Not Realizing There is a Problem Until the Annual Survey?

If it takes until the annual employee satisfaction survey comes out to realize that you have a problem, “listening” to employee ideas probably won’t help much.

Some possibilities here:

  1. Your organization doesn’t have enough trust for everyone having a problem to be able to communicate that problem to the next level and have each level of management propagate that knowledge OR address it.
  2. You don’t have enough contact with your employees to recognize there is a problem yourself. If you see one person forcing a smile at every team gathering–that’s a Grumpy Coworker.  If you see a whole team doing it, that’s a Problem.
  3. Your employees are getting paid by your competitors to say they’re disgruntled.

One of the above possibilities does not belong with the others.

 

 

Exclamation points necessary!!

Once upon a time, in what people used to call “grammar school”, the exclamation point was a thing of mystery. It was generally something that seemed to never have a use in writing, with the exception of after an interjection or a strongly emphasized command.

The Wikipedia article on the exclamation mark quotes F. Scott Fitzgerald:

Cut out all those exclamation points. An exclamation point is like laughing at your own jokes.

So, when did exclamation points go from “to be used as sparingly as capsaicin extract in chili” to “like salt on french fries?” It seems as though any reply of gratitude via email, text, or instant message requires at least one exclamation point if you’re grateful, and two if it was a big help. Don’t underemphasize your gratitude with a period. It may come out as a forced “thank you”, similar to the way your parents made you thank an aunt for an ugly sweater.

Some people even extend this required emphasis by put things in ALL CAPS.

Maybe we should suspend coffee service to the office for a while.

THANKS FOR READING!!

Keep your motivational sayings to yourself and not in my email.

I appreciate that you love your job, or that you at least have a daily affirmation that you repeat to tell yourself that you do.

Do you know who reads your motivational saying when you use it in your signature line?  Hint:  It’s not you.

Yes, that’s right.  Everyone else reads your motivational saying.  It gets attached to every request for help.  It gets attached to every reminder to fill out my bureaucratic paperwork.  It gets attached to every admonition that you send out.

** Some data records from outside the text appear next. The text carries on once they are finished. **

Lemma drop_spec b txid : book_ok b -> let b' := removeUnconfirmedTransaction b txid in
  book_ok b' /\ m_outputs b' = drop_outputs txid (m_outputs b) /\ m_lastScannedHeight b' = m_lastScannedHeight b /\
  m_needsPrimaryBucketMigration b' = m_needsPrimaryBucketMigration b.
Proof.
  intros [I J] b'. unfold b', removeUnconfirmedTransaction. fold (unspend_dropped txid). fold (drop_outputs txid (m_outputs b)).
  set (outs := map (unspend_dropped txid) (m_outputs b)). set (kept := drop_outputs txid (m_outputs b)).
  change (filter (fun o => negb (pending o && (o_txid o ==b txid))) outs) with kept.
  set (b1 := if (length kept =? length outs)%nat then set_outputs b outs (m_byNullifier b) else set_outputs b kept (reindex o_nullifier kept)).
  assert (H : exact_index o_nullifier (m_outputs b1) (m_byNullifier b1) /\ m_outputs b1 = kept /\ m_history b1 = m_history b /\ m_historyByTxid b1 = m_historyByTxid b /\
    m_lastScannedHeight b1 = m_lastScannedHeight b /\ m_needsPrimaryBucketMigration b1 = m_needsPrimaryBucketMigration b).
  { assert (K : map o_nullifier outs = map o_nullifier (m_outputs b)) by apply unspend_keys.
    unfold b1. destruct (Nat.eqb_spec (length kept) (length outs)) as [E|E]; cbn [set_outputs m_outputs m_byNullifier m_history m_historyByTxid m_lastScannedHeight m_needsPrimaryBucketMigration].
    - split; [eapply exact_same; [symmetry; exact K|exact I]|]. split; [symmetry; now apply filter_shorter|auto].
    - split; [apply reindex_exact, NoDup_map_filter; fold outs; rewrite K; apply I|auto]. }
  destruct H as (I1 & Ho & Hh & Hi & Hl & Hm). clearbody b1. rewrite Hh, Hi.
  assert (Ok1 : book_ok b1 /\ m_outputs b1 = kept /\ m_lastScannedHeight b1 = m_lastScannedHeight b /\ m_needsPrimaryBucketMigration b1 = m_needsPrimaryBucketMigration b)
    by (split; [split; [exact I1|rewrite Hh, Hi; exact J]|auto]).
  destruct (find (m_historyByTxid b) txid) as [k|]; [|exact Ok1]. destruct (nth_error (m_history b) k) as [h|]; [|exact Ok1].
  destruct (h_height h =? UNCONFIRMED_HEIGHT); [|exact Ok1]. split; [|apply Ok1]. split; [exact I1|].
  cbn [set_history m_history m_historyByTxid]. apply reindex_exact, NoDup_map_erase, J.
Qed.

(** A transaction that is new to the wallet. *)
Definition unseen (txid : bytes) (b : Book) : Prop :=
  ~ In txid (map h_txid (m_history b)) /\ Forall (fun o => o_txid o <> txid /\ (o_spent o = true -> o_spentTxid o <> txid)) (m_outputs b).

Lemma drop_unseen txid b : unseen txid b -> drop_outputs txid (m_outputs b) = m_outputs b.
Proof.
  assert (Ne : forall x y : bytes, x <> y -> (x ==b y) = false) by (intros x y N; destruct (x ==b y) eqn:E; [apply bytes_eqb_eq in E; contradiction|reflexivity]).
  intros [_ F]. rewrite Forall_forall in F. unfold drop_outputs. rewrite (map_ext_in _ (fun o => o)); [rewrite map_id|].
  - apply filter_keep. intros o I. rewrite (Ne (o_txid o) txid) by (now apply F). now rewrite andb_false_r.
  - intros o I. unfold unspend_dropped. destruct (o_spent o) eqn:Sp; [|reflexivity]. rewrite (Ne (o_spentTxid o) txid) by (now apply F). now rewrite andb_false_r.
Qed.

(** A payment that never gets into a block leaves no trace: after a new transaction
    was read from the pool and then dropped from it, the book is what it was. *)
Theorem pool_drop_undoes w tx txid timestamp : book_ok (book w) -> clean (m_outputs (book w)) -> unseen txid (book w) ->
  removeUnconfirmedTransaction (book (fst (processTransaction w tx txid UNCONFIRMED_HEIGHT timestamp))) txid = book w.
Proof.
  intros I C U. assert (D0 := drop_unseen txid (book w) U). assert (I1 := process_ok w tx txid UNCONFIRMED_HEIGHT timestamp I).
  set (b1 := book (fst (processTransaction w tx txid UNCONFIRMED_HEIGHT timestamp))) in *.
  assert (H : drop_outputs txid (m_outputs b1) = m_outputs (book w) /\ m_lastScannedHeight b1 = m_lastScannedHeight (book w) /\
    m_needsPrimaryBucketMigration b1 = m_needsPrimaryBucketMigration (book w) /\
    (m_history b1 = m_history (book w) \/ exists row, h_txid row = txid /\ h_height row = UNCONFIRMED_HEIGHT /\ m_history b1 = m_history (book w) ++ [row])).
  { unfold b1. destruct (process_book w tx txid UNCONFIRMED_HEIGHT timestamp I) as [->|(s & p & _ & M & _ & ->)]; [auto|].
    destruct (history_cases tx txid UNCONFIRMED_HEIGHT timestamp p (book w) I) as (-> & _ & -> & -> & _ & H).
    split; [rewrite (moves_dropped txid _ _ M (proj1 I) C); exact D0|]. split; [reflexivity|]. split; [reflexivity|].
    destruct H as [[-> _]|[(k & t & _ & Ct & _)|[_ ->]]]; [auto| |right; exists (new_row tx txid UNCONFIRMED_HEIGHT timestamp p); auto].
    unfold confirms in Ct. rewrite Z.eqb_refl, andb_false_r in Ct. discriminate. }
  destruct H as (Ho & Hl & Hm & Hh). destruct (drop_spec b1 txid I1) as ([Io Ih] & Eo & El & Em). rewrite Ho in Eo.
  assert (Eh : m_history (removeUnconfirmedTransaction b1 txid) = m_history (book w)).
  { clear Io Ih Eo El Em. unfold removeUnconfirmedTransaction. set (outs := map _ (m_outputs b1)). set (kept := filter _ outs).
    assert (Hx : forall c : bool, m_history (if c then set_outputs b1 outs (m_byNullifier b1) else set_outputs b1 kept (reindex o_nullifier kept)) = m_history b1 /\
      m_historyByTxid (if c then set_outputs b1 outs (m_byNullifier b1) else set_outputs b1 kept (reindex o_nullifier kept)) = m_historyByTxid b1) by (intros []; auto).
    destruct (Hx (length kept =? length outs)%nat) as [X1 X2]. rewrite X1, X2. destruct Hh as [E|(row & Rt & Rh & E)].
    - rewrite (proj2 (find_absent h_txid _ _ txid (proj2 I1))); [rewrite X1; exact E|]. rewrite E. apply U.
    - assert (F : find (m_historyByTxid b1) txid = Some (length (m_history (book w)))).
      { apply (find_exact h_txid _ _ _ _ (proj2 I1)). exists row. rewrite E, nth_error_app2, Nat.sub_diag by lia. split; [reflexivity|exact Rt]. }
      rewrite F, E, nth_error_app2, Nat.sub_diag by lia. cbn [nth_error]. rewrite Rh, Z.eqb_refl. cbn [set_history m_history]. apply erase_last. }
  destruct (removeUnconfirmedTransaction b1 txid) as [o bi h hi l m]. cbn [m_outputs m_byNullifier m_history m_historyByTxid m_lastScannedHeight m_needsPrimaryBucketMigration] in *.
  destruct I as [[Iw _] [Jw _]]. destruct Io as [-> _], Ih as [-> _]. subst o h. rewrite <- Iw, <- Jw, El, Em, Hl, Hm. now destruct (book w).
Qed.

End Moves.

(** ** Reading back what was saved *)

Definition wf_output (o : PqWalletOutput) : Prop :=
  sized 32 (o_txid o) /\ in_w 32 (o_outputIndex o) /\ in_w 64 (o_amount o) /\ sized 32 (o_rho o) /\ sized 32 (o_nullifier o) /\ in_w 32 (o_height o) /\
  in_w 64 (o_unlockHeight o) /\ in_w 32 (o_spentHeight o) /\ sized 32 (o_spentTxid o) /\ in_w 32 (o_depositIndex o).
Definition wf_row (t : PqWalletTransaction) : Prop :=
  sized 32 (h_txid t) /\ in_w 32 (h_height t) /\ in_w 64 (h_timestamp t) /\ - 2 ^ 63 <= h_netAmount t < 2 ^ 63 /\ in_w 64 (h_fee t) /\ sized 32 (h_paymentId t).
Definition wf_book (b : Book) : Prop :=
  Forall wf_output (m_outputs b) /\ Forall wf_row (m_history b) /\ in_w 32 (m_lastScannedHeight b) /\
  Z.of_nat (length (m_outputs b)) < 2 ^ 64 /\ Z.of_nat (length (m_history b)) < 2 ^ 64.

Lemma read_pod_app n x r : length x = n -> read n (x ++ r) = Some (x, r).
Proof.
  intros L. unfold read. rewrite (proj2 (Nat.ltb_ge _ _)) by (rewrite length_app; lia). now rewrite firstn_app_exact, skipn_app_exact.
Qed.

Lemma pod_back n z : in_w (Z.of_nat n * 8) z -> le_combine (le_split n z) = z /\ length (le_split n z) = n.
Proof. intros H. rewrite le_combine_split, length_le_split. split; [now apply Z.mod_small|reflexivity]. Qed.

Lemma read_pod n z r : read n (le_split n z ++ r) = Some (le_split n z, r).
Proof. apply read_pod_app, length_le_split. Qed.

Lemma flag_back b : negb (le_combine (flag b) =? 0) = b.
Proof. now destruct b. Qed.

Lemma output_back o r : wf_output o -> load_output 8 (save_output o ++ r) = Some (o, r).
Proof.
  intros (S1 & W1 & W2 & S2 & S3 & W3 & W4 & W5 & S4 & W6). unfold load_output, save_output, pod32, pod64. rewrite <- !app_assoc.
  rewrite (read_pod_app 32 (o_txid o)) by exact S1. cbn [opt_bind]. rewrite read_pod. cbn [opt_bind]. rewrite read_pod. cbn [opt_bind].
  rewrite (read_pod_app 32 (o_rho o)) by exact S2. cbn [opt_bind]. rewrite (read_pod_app 32 (o_nullifier o)) by exact S3. cbn [opt_bind].
  rewrite read_pod. cbn [opt_bind]. rewrite read_pod. cbn [opt_bind]. unfold flag at 1. unfold pod8. rewrite read_pod. cbn [opt_bind]. rewrite read_pod. cbn [opt_bind].
  change (3 <=? 8) with true. change (5 <=? 8) with true. cbv iota. rewrite read_pod. cbn [opt_bind]. rewrite (read_pod_app 32 (o_spentTxid o)) by exact S4. cbn [opt_bind].
  fold (pod8 (if o_spent o then 1 else 0)). fold (flag (o_spent o)). rewrite flag_back, (proj1 (pod_back 4 _ W1)), (proj1 (pod_back 8 _ W2)), (proj1 (pod_back 4 _ W3)).
  rewrite (proj1 (pod_back 8 _ W4)), (proj1 (pod_back 4 _ W5)), (proj1 (pod_back 4 _ W6)). now destruct o.
Qed.

Lemma s64_back z : - 2 ^ 63 <= z < 2 ^ 63 -> s64 (le_combine (pod64 z)) = z.
Proof.
  intros H. unfold pod64. rewrite le_combine_split. change (2 ^ (Z.of_nat 8 * 8)) with (2 ^ 64). unfold s64, wrap. rewrite Z.mod_mod by lia.
  fold (wrap 64 z). fold (s64 z). now apply s64_small.
Qed.

Lemma row_back t r : wf_row t -> load_row 8 (save_row t ++ r) = Some (t, r).
Proof.
  intros (S1 & W1 & W2 & Wn & W3 & S2). unfold load_row, save_row. rewrite <- !app_assoc. rewrite (read_pod_app 32 (h_txid t)) by exact S1. cbn [opt_bind].
  unfold pod32 at 1. rewrite read_pod. cbn [opt_bind]. unfold pod64 at 1. rewrite read_pod. cbn [opt_bind]. unfold pod64 at 1. rewrite read_pod. cbn [opt_bind].
  unfold pod64 at 1. rewrite read_pod. cbn [opt_bind]. unfold flag at 1, pod8 at 1. rewrite read_pod. cbn [opt_bind]. change (6 <=? 8) with true. change (7 <=? 8) with true. cbv iota.
  rewrite (read_pod_app 32 (h_paymentId t)) by exact S2. cbn [opt_bind]. unfold flag at 1, pod8 at 1. rewrite read_pod. cbn [opt_bind].
  fold (pod8 (if h_outgoing t then 1 else 0)). fold (flag (h_outgoing t)). fold (pod8 (if h_coinbase t then 1 else 0)). fold (flag (h_coinbase t)). rewrite !flag_back.
  rewrite (proj1 (pod_back 4 _ W1)), (proj1 (pod_back 8 _ W2)). fold (pod64 (h_netAmount t)). rewrite (s64_back _ Wn), (proj1 (pod_back 8 _ W3)). now destruct t.
Qed.

Lemma load_loop_back {A} (item : bytes -> option (A * bytes)) (put : A -> bytes) (key : A -> bytes) l : (forall x r, In x l -> item (put x ++ r) = Some (x, r)) ->
  forall done idx r, NoDup (map key (done ++ l)) -> exact_index key done idx ->
  exists idx', load_loop item key (length l) (flat_map put l ++ r) done idx = (done ++ l, idx', Some r) /\ exact_index key (done ++ l) idx'.
Proof.
  induction l as [|x l IH]; intros H done idx r D E; cbn [load_loop length flat_map].
  - exists idx. now rewrite app_nil_r.
  - rewrite <- app_assoc, H by now left. replace (done ++ x :: l) with ((done ++ [x]) ++ l) in * by (rewrite <- app_assoc; reflexivity).
    apply IH; [intros y r' I; apply H; now right|exact D|]. apply emplace_exact; [exact E|].
    rewrite !map_app in D. apply NoDup_app_remove_r, NoDup_remove_2 in D. now rewrite app_nil_r in D.
Qed.

Lemma load_items_back {A} (item : bytes -> option (A * bytes)) (put : A -> bytes) (key : A -> bytes) l r : (forall x r, In x l -> item (put x ++ r) = Some (x, r)) ->
  (forall x, In x l -> (0 < length (put x))%nat) -> Z.of_nat (length l) < 2 ^ 64 -> NoDup (map key l) ->
  exists idx, load_items item key (pod64 (Z.of_nat (length l)) ++ flat_map put l ++ r) = (l, idx, Some r) /\ exact_index key l idx.
Proof.
  intros H P B D. unfold load_items, pod64. rewrite read_pod. assert (W : in_w 64 (Z.of_nat (length l))) by (unfold in_w; lia). rewrite (proj1 (pod_back 8 _ W)).
  assert (L : (length l <= length (flat_map put l))%nat).
  { clear - P. induction l as [|x l IH]; [reflexivity|]. cbn [flat_map length]. rewrite length_app. pose proof (P x (or_introl eq_refl)).
    assert (length l <= length (flat_map put l))%nat by (apply IH; intros y I; apply P; now right). lia. }
  rewrite Z.min_l by (rewrite length_app; lia). rewrite Nat2Z.id. apply (load_loop_back item put key l H [] [] r D). split; [reflexivity|constructor].
Qed.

Now I know why you enjoy your job.  You’re making us miserable with being a bureaucratic task master.

Think about the perception of that email signature.

Recession lesson

If you didn’t realize it already, is there any doubt left that a company does not possess such noble qualities as loyalty, kindness, and honor?  A few years ago we were made to feel that The Company cared about us.  The Company wanted us to be happy at work, and in all of life.  A fulfilling career path along with work-life-balance was The Company’s goal for us. It would reward our hard work and loyalty. The Company understood us. The Company was our friend. The Company was good.

Enter the recession to teach us a lesson.

How did The Company react when staring financial hard times in the face? With a sudden cruelty that shocked many. Droves of loyal employees were treated with the utmost disloyalty and sent packing. Those who remained found themselves with more work on their plate; the noble goal of work-life-balance had left the building. Quite simply, The Company turned on us with a vengeance.

Not everyone experienced shock at this turn of events. Some had been around this block before. What is the recession lesson to be learned here?  That The Company is bad?  No. The lesson is this:  Companies are not people. That’s it. You may have been told that they are, but they aren’t. They are not living beings with a conscience that governs them.  Companies are not good, and they are not bad. Companies are a legal entity, established as a vehicle to make money. If companies make money, they continue.  If they don’t, they dissolve.

Does it make sense to be loyal to a legal entity? People deserve loyalty, not legal entities. Be loyal to people around you, people that deserve your loyalty. Build career relationships that you can trust, and put stock in those relationships. Good people will treat you right even in bad times. It’s a recession lesson worth learning.

Ideation, innovation, and breakthrough, oh my!

You want us to what?  Make time to focus on ideation, innovation, and breakthrough thinking?

It all sounds good enough. Surely we would crush our competition if we could just put our collective brains together and ideate an innovation that led to instant breakthrough.

But you didn’t hire us to innovate, did you?  Whenever I try, I find it impossible to think past this stack of mundane assignments and my meager paycheck, which are all screaming, “Get back to work you fool!”  Will I be off the hook if I think breakthrough thoughts for an hour and fail to finish my backlog?  (My ideation says not.)

Look, if all the Innovators are fresh out of good ideas, maybe you should fire them and find some Ideators to take their place. But please stop piling their work on my full plate; after all, somebody has to keep the wheels turning around here.

How’s THAT for some breakthrough thinking!